# DIRECTIONS FOR THIS TASK
If a line in the entries below contains "mbind", copy it.

== Segment start ==

(* ===== verification/Cli.v ===== *)
(** * The command line ([src/src/main.rs])

    Options, the choice of authentication methods, the users file, the address
    of the statistics endpoint, and how [main] puts the server together.
    Parsing of the arguments, of the CSV file and the runtime are parameters. *)
From S2P Require Import Prelude Fmt Utf8 Text Types Wire PerIp DnsCache Stats Stream Connect Client.
From S2P Require Import Relay Handshake Config Server.

(** ** The system *)

(** A users file that was opened: its permission bits, and its records as the
    CSV reader returns them. *)
Record UsersFile := {
  uf_metadata : result io_error N;
  uf_records : list (result string User)
}.

Class System := {
  file_open : string → result io_error UsersFile;
  path_debug : string → string;
  to_socket_addrs : string → result io_error (list SocketAddr)
}.

(** [Box<dyn Error>]. *)
Inductive cli_error : Type :=
  | CliIo (e : io_error)
  | CliCsv (message : string).

(** ** Options *)

Record Opt := {
  port : u16;
  ip : string;
  allow_insecure : bool;
  no_auth : bool;
  users : option string;
  max_connections : usize;
  dns_cache_ttl : u64;
  max_connections_per_ip : usize;
  dns_cache_entries : usize;
  stats_addr : option string;
  stats_token : option text;
  verbosity : u8;
  quiet : bool
}.

Definition log_level_for (verbosity : u8) : string :=
  match verbosity with
  | x01 => "merino=DEBUG"
  | x02 => "merino=TRACE"
  | _ => "merino=INFO"
  end.

(** The filter the logger is built with, if it is: [RUST_LOG] has precedence. *)
Definition log_filter (opt : Opt) (log_env : option string) : option string :=
  if quiet opt then None
  else Some (match log_env with Some filter => filter | None => log_level_for (verbosity opt) end).

Definition select_auth_methods (no_auth : bool) (users_file : option string) : list u8 :=
  let methods := if no_auth then [AuthMethods_as_u8 NoAuth] else [] in
  let methods := match users_file with
                 | Some _ => methods ++ [AuthMethods_as_u8 UserPass]
                 | None => methods
                 end in
  match methods with [] => [AuthMethods_as_u8 NoAuth] | _ :: _ => methods end.

(** [{:o}]. *)
Fixpoint oct_fixed (k : nat) (n : N) : string :=
  match k with
  | 0 => ""
  | S k => oct_fixed k (n / 8) +:+ String (hex_digit (n mod 8)) ""
  end.

Definition oct (n : N) : string := strip_zeros (oct_fixed 4 n).

Section cli.
Context `{!System}.

(** The [for] loop over the records. *)
Fixpoint read_users (records : list (result string User)) (users : list User)
    : result cli_error (list User) :=
  match records with
  | [] => Ok users
  | Ok record :: records => read_users records (users ++ [record])
  | Err e :: _ => Err (CliCsv e)
  end.

Definition load_users (users_file : string) (allow_insecure : bool)
    : result cli_error (list User) :=
  file ← map_err CliIo (file_open users_file);
  mode ← map_err CliIo (uf_metadata file);
  if bool_decide (0 < N.land mode 63)%N && negb allow_insecure then
    Err (CliIo (io_Error_new ErrorKind.PermissionDenied
      ("Permissions " +:+ oct (N.land mode 511) +:+ " for " +:+ path_debug users_file
       +:+ " are too open. It is recommended that your users file is NOT accessible by group or"
       +:+ " others. To override this check, set --allow-insecure")))
  else
    users ← read_users (uf_records file) [];
    match users with
    | [] => Err (CliIo (io_Error_new ErrorKind.InvalidData
              ("No users loaded from " +:+ path_debug users_file +:+ ". Check configuration.")))
    | _ :: _ => Ok users
    end.

Definition resolve_stats_addr (addr : string) : result cli_error SocketAddr :=
  addrs ← map_err CliIo (to_socket_addrs addr);
  match addrs with
  | first :: _ => Ok first
  | [] => Err (CliIo (io_Error_new ErrorKind.AddrNotAvailable ("no addresses resolved for " +:+ addr)))
  end.

(** [Option::map(f).transpose()]. *)
Definition transpose {A B} (f : A → result cli_error B) (o : option A)
    : result cli_error (option B) :=
  match o with Some a => Some <$> f a | None => Ok None end.

(** ** [main] *)

Context `{!Net, !Semaphore}.

(** How the program comes up: it gives up with an error, a panic, or serves,
    with the statistics endpoint and its token if there is one. *)
Inductive launch : Type :=
  | GaveUp (e : cli_error)
  | Panicked_
  | Serving (server : Server) (stats_listener : option (Listener * option text)).

(** The server, before it is started. *)
Definition build_server (opt : Opt) (now : N) (unix_now : u64)
    : result cli_error (SocksServer * option SocketAddr * Process) :=
  let auth_methods := select_auth_methods (no_auth opt) (users opt) in
  authed_users ← match users opt with
                 | Some users_file => load_users users_file (allow_insecure opt)
                 | None => Ok []
                 end;
  '(server, p) ← map_err CliIo (SocksServer_bind (port opt) (ip opt) auth_methods authed_users None
                                  now unix_now process_empty);
  let server := SocksServer_set_max_connections (max_connections opt) server in
  let '(server, p) := SocksServer_set_max_connections_per_ip (max_connections_per_ip opt) server p in
  stats_addr ← transpose resolve_stats_addr (stats_addr opt);
  let '(stats, p) := alloc_stats (Stats_new now unix_now) p in
  let p := on_stats stats (note_listeners (SocksServer_local_addrs server)) p in
  let server := SocksServer_set_stats stats server in
  let '(server, p) :=
    if (0 <? dns_cache_ttl opt)%N
    then SocksServer_set_dns_cache (from_secs (dns_cache_ttl opt)) (dns_cache_entries opt) server p
    else (server, p) in
  Ok (server, stats_addr, p).

(** The address is a [SocketAddr] by now: binding it does not suspend [main]. *)
Definition bind_stats (addr : option SocketAddr) (token : option text)
    : result cli_error (option (Listener * option text)) :=
  match addr with
  | Some addr => listener ← map_err CliIo (tcp_bind addr); Ok (Some (listener, token))
  | None => Ok None
  end.

(** [server.start()] queues the actor, whose [started] runs once [main] first
    waits: after the endpoint's listener is bound, and only if it could be. *)
Definition main (opt : Opt) (now : N) (unix_now : u64) : launch :=
  match build_server opt now unix_now with
  | Err e => GaveUp e
  | Ok (server, stats_addr, p) =>
      match bind_stats stats_addr (stats_token opt) with
      | Err e => GaveUp e
      | Ok stats_listener =>
          match SocksServer_started server p with
          | None => Panicked_
          | Some sv => Serving sv stats_listener
          end
      end
  end.

(** ** Shutdown

    What the two tasks that wait for a signal see: when [ctrl_c()] completes, if
    ever, and with what; whether the SIGTERM handler can be installed, and then
    when [recv()] completes. *)
Record signals := {
  sg_ctrl_c : option (N * result io_error unit);
  sg_terminate : result io_error (option (N * option unit))
}.

(** [let _ = ctrl_c().await]: an error stops the system as the signal does. *)
Definition ctrl_c_stops (sg : signals) : option N := fst <$> sg_ctrl_c sg.

Definition terminate_stops (sg : signals) : option N :=
  match sg_terminate sg with
  | Ok (Some (t, Some _)) => Some t
  | _ => None
  end.

(** When [System::stop] is called first. *)
Definition stopped_at (sg : signals) : option N :=
  union_with (λ a b, Some (N.min a b)) (ctrl_c_stops sg) (terminate_stops sg).

(** The process: what [main] returns and when, [None] if it does not return
    (it serves for ever, or panicked). *)
Definition main_returns (opt : Opt) (now : N) (unix_now : u64) (sg : signals)
    : option (N * result cli_error unit) :=
  match main opt now unix_now with
  | GaveUp e => Some (now, Err e)
  | Panicked_ => None
  | Serving _ _ => (λ t, (N.max now t, Ok ())) <$> stopped_at sg
  end.

(** A server that came up runs until a signal, and then ends without an error;
    one that did not come up ends with the error at once. *)
Lemma main_returns_spec opt now unix_now sg t r :
  main_returns opt now unix_now sg = Some (t, r) →
  (∃ e, r = Err e ∧ t = now ∧ main opt now unix_now = GaveUp e) ∨
  (r = Ok () ∧ ∃ server stats s, main opt now unix_now = Serving server stats ∧ t = N.max now s ∧
    ((∃ o, sg_ctrl_c sg = Some (s, o)) ∨ sg_terminate sg = Ok (Some (s, Some ())))).
Proof.
  unfold main_returns. destruct (main opt now unix_now) as [e| |server stats]; [|done|].
  - intros [= <- <-]. left. eauto.
  - unfold stopped_at, ctrl_c_stops, terminate_stops. destruct sg as [[[a oa]|] [[[b [[]|]]|]|e]];
      simpl; intros [= <- <-]; right; split; try done; eexists _, _, _; split; try done;
      split; try done; eauto.
    destruct (N.min_spec a b) as [[_ ->]|[_ ->]]; eauto.
Qed.
End cli.

(** ** The users file *)

Section theorems.
Context `{!System, !Net, !Semaphore}.

Lemma fmap_Ok_inj {E A} (l k : list A) : Ok (E:=E) <$> l = Ok <$> k → l = k.
Proof. apply (list_fmap_eq_inj Ok). by intros x y [= ->]. Qed.

Lemma registry_inv_fresh now un h : registry_inv (Stats_new now un) h [].
Proof. split; simpl; try constructor; try done. by intros g ?%not_elem_of_nil. Qed.

Lemma read_users_Ok records acc us :
  read_users records acc = Ok us ↔ ∃ l, records = Ok <$> l ∧ us = acc ++ l.
Proof.
  revert acc. induction records as [|[u|e] records IH]; intros acc; simpl.
  - split; [intros [= <-]; exists []; by rewrite app_nil_r|].
    intros ([|??] & ? & ->); [by rewrite app_nil_r|done].
  - rewrite IH. split.
    + intros (l & -> & ->). exists (u :: l). by rewrite <- app_assoc.
    + intros ([|v l] & Hl & ->); [done|]. rewrite fmap_cons in Hl. injection Hl as <- ->.
      exists l. by rewrite <- app_assoc.
  - split; [done|]. by intros ([|v l] & Hl & _).
Qed.
(* ===== verification/PageService.v ===== *)
(** * The page and the endpoint ([stats/http.rs] on both sides of the wire)

    What the page shows when its requests are answered by the endpoint of a
    server that [main] started: with an open endpoint the connections that run,
    behind a token nothing at all. *)
From Stdlib Require Import QArith.
From S2P Require Import Prelude Fmt Utf8 Types PerIp DnsCache Stats Stream Connect Config Server.
From S2P Require Import Relay Client Session Text Http HttpSpec Cli Overview.
From S2P Require Import PageText Number Dom Dashboard Html DashboardSpec.

(** [Response.json()] on what [serde_json] wrote: both encoders are total on
    these types, and the parser reads back what was encoded; the plain text of a
    refusal is not JSON. *)
Class Json `{!Web} := {
  json_snapshot : list u8 → option Snapshot;
  json_clients : list u8 → option (list ClientView);
  json_snapshot_law s : ∃ b, to_vec_snapshot s = Some b ∧ json_snapshot b = Some s;
  json_clients_law l : ∃ b, to_vec_clients l = Some b ∧ json_clients b = Some l;
  json_refusal : json_snapshot (as_bytes ("unauthorized" +:+ of_bytes [x0a])) = None
}.

(** A request as the script's [fetch] sends it: without credentials, and without
    an entity tag since it asks not to store anything. *)
Definition page_head (target : string) (head : list u8) : Prop :=
  ∃ request, parse_head head = Some request ∧ method request = scalars "GET" ∧
    path request = scalars target ∧ bearer request = None ∧ if_none_match request = None.

Section service.
Context `{!System, !Net, !Web, !HashOrder, !Semaphore, !Json, !Browser}.

(** What [Promise.all] resolves to, if it does. *)
Definition fetched_of (stats clients : Response) : fetched :=
  s ← json_snapshot (rs_body stats); l ← json_clients (rs_body clients); Some (s, l).

(** A request for the page is answered with the text a browser reads as the tab
    that has just been opened. *)
Lemma page_served sh t request :
  path request = scalars "/" →
  document_of (rs_body (HttpSpec.page sh t request)) = Some (document (shown opened)).
Proof.
  intros Hpath. unfold HttpSpec.page. rewrite bool_decide_eq_true_2 by done.
  exact document_of_dashboard.
Qed.

Lemma answer_stats sh t head :
  page_head "/stats" head →
  json_snapshot (rs_body (answer sh None t (Some head))) =
  Some (snapshot (sh_version sh) (sh_caches sh) t (sh_stats sh)).
Proof.
  intros (request & Hp & Hm & Hpath & Hb & Ht). unfold answer. cbn [mbind option_bind].
  rewrite Hp, bool_decide_eq_true_2 by done. cbn [negb authorized].
  unfold HttpSpec.page. rewrite Hpath, bool_decide_eq_false_2, bool_decide_eq_true_2 by done.
  unfold resource. rewrite Ht, bool_decide_eq_false_2 by done. cbn [rs_body].
  destruct (json_snapshot_law (snapshot (sh_version sh) (sh_caches sh) t (sh_stats sh)))
    as (b & -> & Hj). exact Hj.
Qed.

Lemma answer_clients sh t head :
  page_head "/clients" head →
  json_clients (rs_body (answer sh None t (Some head))) =
  Some (clients_view (sh_heap sh) t (sh_stats sh)).
Proof.
  intros (request & Hp & Hm & Hpath & Hb & Ht). unfold answer. cbn [mbind option_bind].
  rewrite Hp, bool_decide_eq_true_2 by done. cbn [negb authorized].
  unfold HttpSpec.page. rewrite Hpath, !bool_decide_eq_false_2, bool_decide_eq_true_2 by done.
  unfold resource. rewrite Ht, bool_decide_eq_false_2 by done. cbn [rs_body].
  destruct (json_clients_law (clients_view (sh_heap sh) t (sh_stats sh))) as (b & -> & Hj). exact Hj.
Qed.

Lemma answer_refused sh expected t target head :
  page_head target head →
  answer sh (Some expected) t (Some head) = plain "401 Unauthorized" "unauthorized" [].
Proof.
  intros (request & Hp & Hm & _ & Hb & _). unfold answer. cbn [mbind option_bind].
  rewrite Hp, bool_decide_eq_true_2 by done. cbn [negb authorized]. by rewrite Hb.
Qed.

(** C17: the page tells the truth about the server.  When the two requests of a
    call of [tick] reach the open endpoint of a server that [main] started, in
    whatever states the server and the page have come to, the page shows as
    active the number of connections that run when the first is answered, and
    lists, with source, state and bytes, exactly the connections that run when
    the second is. *)
Theorem page_tracks_server opt now un sv0 sv1 sv2 listener version sh1 sh2 t1 t2 h1 h2 tab tick started :
  main opt now un = Serving sv0 (Some (listener, None)) →
  (N.of_nat (max_connections opt) < 2 ^ 53)%N →
  server_reachable sv0 sv1 → dashboard_view version sv1 = Some sh1 → page_head "/stats" h1 →
  server_reachable sv0 sv2 → dashboard_view version sv2 = Some sh2 → page_head "/clients" h2 →
  started_text (started_at_unix (sh_stats sh1)) = Some started → tab_reachable opened tab →
  ∃ p c rows,
    resume tick (fetched_of (answer sh1 None t1 (Some h1)) (answer sh2 None t2 (Some h2)))
      (shown tab) = (Some (), p) ∧
    document p = layout "dot" c ∧
    take 2 (textContent <$> c ConnectionsList) =
      ["active:"; dec (N.of_nat (length (guards sv1)))] ∧
    cells <$> c ClientsTable = rows_text (client_cells <$> rows) ∧
    cv_id <$> rows ≡ₚ g_id <$> guards sv2 ∧
    ∀ row, row ∈ rows → ∃ k, k ∈ sv_live sv2 ∧ row_of_connection (p_heap (sv_proc sv2)) row k.
Proof.
  intros Hmain Hmax Hr1 Hv1 Hh1 Hr2 Hv2 Hh2 Hs Htab.
  pose proof (main_server_inv _ _ _ _ _ _ Hmain Hr1) as Hi1.
  pose proof (main_server_inv _ _ _ _ _ _ Hmain Hr2) as Hi2.
  destruct (si_registry _ _ _ Hi1) as (s1 & Hst1 & Hreg1).
  destruct (si_registry _ _ _ Hi2) as (s2 & Hst2 & Hreg2).
  unfold dashboard_view in Hv1, Hv2. rewrite Hst1 in Hv1. rewrite Hst2 in Hv2.
  injection Hv1 as <-. injection Hv2 as <-. cbn [sh_stats] in Hs.
  unfold fetched_of. rewrite answer_stats, answer_clients by done. cbn [mbind option_bind].
  set (snap := snapshot _ _ _ _) in *. set (rows := clients_view _ _ _).
  destruct (page_shows tab tick snap rows started Htab Hs) as
    (p & c & E & Hd & _ & Hconn & _ & _ & _ & _ & Hcl).
  exists p, c, rows. split; [exact E|]. split; [done|]. split.
  - rewrite Hconn. unfold connections_pairs, kv_text. cbn [flat_map take app fst snd].
    rewrite count_text_dec.
    + change (cs_active (snap_connections snap)) with (active s1).
      rewrite (inv_active _ _ _ Hreg1). done.
    + change (cs_active (snap_connections snap)) with (active s1). rewrite (inv_active _ _ _ Hreg1).
      pose proof (si_permits _ _ _ Hi1). unfold guards.
      pose proof (omap_length_le sc_guard (sv_live sv1)). lia.
  - split; [exact Hcl|]. split; [by apply clients_view_ids|]. intros row Hrow.
    destruct (clients_view_rows _ _ _ _ _ Hreg2 Hrow) as (g & Hg & ? & Hip & ? & ?).
    destruct (running_connection _ _ _ _ Hi2 Hg) as (k & Hk & Hgk & Hgip).
    exists k. split; [done|]. exists g. by rewrite Hip, Hgip.
Qed.

(** The page when every call is answered by an endpoint with this token. *)
Inductive behind (token : option text) : Tab → Tab → Prop :=
  | BTick now tab :
      behind token tab {| shown := shown tab; waiting := waiting tab ++ [now] |}
  | BAnswer i now sh1 sh2 t1 t2 h1 h2 tab :
      waiting tab !! i = Some now → page_head "/stats" h1 → page_head "/clients" h2 →
      behind token tab
        {| shown := (resume now (fetched_of (answer sh1 token t1 (Some h1))
                                            (answer sh2 token t2 (Some h2))) (shown tab)).2;
           waiting := delete i (waiting tab) |}.

Lemma behind_tab token tab tab' : behind token tab tab' → tab_step tab tab'.
Proof. intros []; [apply TTick|by apply TAnswer]. Qed.

(** C40: with a token the page stays blind.  Its script cannot present one: every
    request it sends is answered [401], so that however long the page is open
    and whatever happens in the server, it shows what it showed when it was
    opened, with the dot off once a call has been answered. *)
Theorem token_blinds_page expected tab :
  rtc (behind (Some expected)) opened tab →
  (document (shown tab) = layout "dot" served_contents ∨
   document (shown tab) = layout "dot off" served_contents) ∧
  activeHistory (shown tab) = replicate SPARK_LEN 0%Z.
Proof.
  intros Hr. eapply (rtc_invariant _ (λ t,
    (document (shown t) = layout "dot" served_contents ∨
     document (shown t) = layout "dot off" served_contents) ∧
    activeHistory (shown t) = replicate SPARK_LEN 0%Z)) in Hr; [done| |split; [by left|reflexivity]].
  intros ?? [now t|i now sh1 sh2 t1 t2 h1 h2 t Hi Hh1 Hh2] [Hd Hh]; [done|].
  unfold fetched_of. rewrite (answer_refused sh1 expected t1 "/stats" h1) by done.
  cbn [rs_body plain]. rewrite json_refusal. cbn [mbind option_bind resume shown].
  unfold on_document. destruct Hd as [-> | ->]; rewrite layout_dot; split; try done; by right.
Qed.
End service.

(** ** Witnesses: an encoder that is read back *)

Definition client_fields (v : ClientView) :=
  (cv_id v, cv_peer v, cv_local v, cv_elapsed_secs v, cv_state v, cv_command v,
   cv_bytes_client_to_target v, cv_bytes_target_to_client v).

Definition client_of_fields f : ClientView :=
  let '(a, b, c, d, e, f, g, h) := f in Build_ClientView a b c d e f g h.

Definition snapshot_fields (s : Snapshot) :=
  let a := snap_server s in let c := snap_connections s in let d := snap_dns s in
  let t := snap_traffic s in
  ((ss_version a, ss_uptime_secs a, ss_started_at_unix a, ss_listeners a),
   (cs_active c, (λ i, (ic_ip i, ic_count i)) <$> cs_active_per_ip c, cs_accepted_total c,
    cs_refused_per_ip_total c, cs_handshake_timeouts c, cs_auth_failures c, cs_disconnects c),
   (ds_enabled d, ds_ttl_secs d, ds_max_entries d, ds_entries d, ds_hits d, ds_misses d,
    ds_inserts d, ds_evictions d, ds_expired_dropped d,
    (λ n, (dn_name n, dn_expires_in_secs n)) <$> ds_names d),
   (ts_bytes_client_to_target t, ts_bytes_target_to_client t, ts_udp_datagrams t,
    rq_connect (ts_requests t), rq_bind (ts_requests t), rq_udp_associate (ts_requests t)),
   (λ e, (es_code e, es_name e, es_count e)) <$> snap_errors s).

Definition snapshot_of_fields f : Snapshot :=
  let '((v, u, st, l), (ac, pi, total, rf, ht, af, di), (en, life, me, ne, hi, mi, ins, ev, ex, nm),
        (up, down, ud, rc, rb, ru), er) := f in
  {| snap_server := Build_ServerSnapshot v u st l;
     snap_connections := Build_ConnectionsSnapshot ac ((λ i, Build_IpCount i.1 i.2) <$> pi) total rf ht af di;
     snap_dns := {| ds_enabled := en; ds_ttl_secs := life; ds_max_entries := me; ds_entries := ne;
                    ds_hits := hi; ds_misses := mi; ds_inserts := ins; ds_evictions := ev;
                    ds_expired_dropped := ex;
                    ds_names := (λ n, {| dn_name := n.1; dn_expires_in_secs := n.2 |}) <$> nm |};
     snap_traffic := Build_TrafficSnapshot up down ud (Build_RequestsSnapshot rc rb ru);
     snap_errors := (λ e, Build_ErrorSnapshot e.1.1 e.1.2 e.2) <$> er |}.

Lemma snapshot_of_fields_fields s : snapshot_of_fields (snapshot_fields s) = s.
Proof.
  assert (∀ {A B} (f : A → B) (g : B → A) (l : list A), (∀ x, g (f x) = x) → g <$> (f <$> l) = l) as Hinv.
  { intros A B f g l E. induction l as [|x l IH]; [done|]. cbn. by rewrite E, IH. }
  destruct s as [[] [] [] [? ? ? []] errors]. unfold snapshot_of_fields, snapshot_fields. cbn.
  rewrite !Hinv; [done|by intros []..].
Qed.

Fixpoint digits (p : positive) : list u8 :=
  match p with xH => [] | xO p => x30 :: digits p | xI p => x31 :: digits p end.

Fixpoint undigits (l : list u8) : option positive :=
  match l with
  | [] => Some xH
  | x30 :: l => xO <$> undigits l
  | x31 :: l => xI <$> undigits l
  | _ => None
  end.

Lemma undigits_digits p : undigits (digits p) = Some p.
Proof. by induction p as [p IH|p IH|]; simpl; rewrite ?IH. Qed.

Definition coded_web : Web :=
  {| to_vec_snapshot s := Some (digits (countable.encode (snapshot_fields s)));
     to_vec_clients l := Some (digits (countable.encode (client_fields <$> l)));
     default_hash l := N.of_nat (length l) |}.
#[local] Existing Instance coded_web.

#[local] Instance coded_json : Json.
Proof.
  refine {| json_snapshot b := snapshot_of_fields <$> (undigits b ≫= countable.decode);
            json_clients b := l ← undigits b ≫= countable.decode; Some (List.map client_of_fields l) |}.
  - intros s. eexists. split; [reflexivity|]. rewrite undigits_digits. cbn [mbind option_bind].
    rewrite decode_encode. cbn [fmap option_fmap option_map]. by rewrite snapshot_of_fields_fields.
  - intros l. eexists. split; [reflexivity|]. rewrite undigits_digits. cbn [mbind option_bind].
    rewrite decode_encode. cbn [mbind option_bind]. f_equal.
    induction l as [|[] l IH]; [done|]. cbn in *. by f_equal.
  - reflexivity.
Defined.

#[local] Existing Instance demo_named.
#[local] Existing Instance demo_cli_net.
#[local] Existing Instance map_order.
#[local] Existing Instance counting_semaphore.
#[local] Existing Instance demo_browser.

(** As [demo_watched], without a token. *)
Definition demo_open : Opt :=
  {| port := 1080; ip := "localhost"; allow_insecure := false; no_auth := true;
     users := None; max_connections := 2; dns_cache_ttl := 0;
     max_connections_per_ip := 0; dns_cache_entries := 1024; stats_addr := Some "localhost:8080";
     stats_token := None; verbosity := x00; quiet := false |}.

Lemma demo_open_main :
  main demo_open 0 0 =
  Serving (demo_watched_server (2 : nat) Acquiring) (Some (demo_listener, None)).
Proof. reflexivity. Qed.

Definition demo_page_head (target : string) : list u8 :=
  Utf8.encode (render (scalars "GET") (scalars target) (scalars "HTTP/1.1")
    [(scalars "Host", scalars "localhost:8080")]) ++ CRLF2.

Lemma demo_page_head_ok target :
  target = "/stats" ∨ target = "/clients" → page_head target (demo_page_head target).
Proof. by intros [-> | ->]; (eexists; split; [vm_compute; reflexivity|]). Qed.

Lemma page_tracks_server_witness :
  ∃ sv2 p c rows, length (guards sv2) = 1 ∧ document p = layout "dot" c ∧
    take 2 (textContent <$> c ConnectionsList) = ["active:"; "0"] ∧
    cells <$> c ClientsTable = rows_text (client_cells <$> rows) ∧ length rows = 1.
Proof.
  destruct demo_running as (sv2 & Hr2 & Hone).
  pose proof (main_server_inv _ _ _ _ _ _ demo_open_main Hr2) as Hi2.
  destruct (si_registry _ _ _ Hi2) as (s2 & Hs2 & _).
  destruct (page_tracks_server demo_open 0 0 _ (demo_watched_server (2 : nat) Acquiring) sv2
    demo_listener "0.1.3" _ _ 5 6 (demo_page_head "/stats") (demo_page_head "/clients")
    opened 1000 "1970-01-01 00:00:00Z" demo_open_main eq_refl (rtc_refl _ _) eq_refl
    (demo_page_head_ok _ ltac:(by left)) Hr2 ltac:(unfold dashboard_view; rewrite Hs2; reflexivity)
    (demo_page_head_ok _ ltac:(by right)) eq_refl (rtc_refl _ _))
    as (p & c & rows & _ & Hd & Hconn & Hcl & Hids & _).
  exists sv2, p, c, rows. split; [exact Hone|]. split; [exact Hd|]. split; [exact Hconn|].
  split; [exact Hcl|]. apply Permutation_length in Hids. rewrite !length_fmap, Hone in Hids.
  exact Hids.
Defined.

Lemma demo_blind :
  rtc (behind (Some demo_token)) opened
    {| shown := (resume 7 (fetched_of
         (answer demo_shared (Some demo_token) 5 (Some (demo_page_head "/stats")))
         (answer demo_shared (Some demo_token) 5 (Some (demo_page_head "/clients")))) page).2;
       waiting := [] |}.
Proof.
  eapply rtc_l; [apply (BTick _ 7)|]. apply rtc_once.
  apply (BAnswer _ 0 7 demo_shared demo_shared 5 5 _ _
           {| shown := shown opened; waiting := waiting opened ++ [7%Z] |});
    [reflexivity|apply demo_page_head_ok; by left|apply demo_page_head_ok; by right].
Qed.

Lemma token_blinds_page_witness :
  ∃ tab, rtc (behind (Some demo_token)) opened tab ∧
         activeHistory (shown tab) = replicate SPARK_LEN 0%Z.
Proof.
  eexists. split; [exact demo_blind|]. apply (token_blinds_page demo_token _ demo_blind).
Defined.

== Segment end ==

# SOLUTION TO THIS TASK
  intros (request & Hp & Hm & Hpath & Hb & Ht). unfold answer. cbn [mbind option_bind].
  intros (request & Hp & Hm & Hpath & Hb & Ht). unfold answer. cbn [mbind option_bind].
  intros (request & Hp & Hm & _ & Hb & _). unfold answer. cbn [mbind option_bind].
  unfold fetched_of. rewrite answer_stats, answer_clients by done. cbn [mbind option_bind].
  cbn [rs_body plain]. rewrite json_refusal. cbn [mbind option_bind resume shown].
  - intros s. eexists. split; [reflexivity|]. rewrite undigits_digits. cbn [mbind option_bind].
  - intros l. eexists. split; [reflexivity|]. rewrite undigits_digits. cbn [mbind option_bind].
    rewrite decode_encode. cbn [mbind option_bind]. f_equal.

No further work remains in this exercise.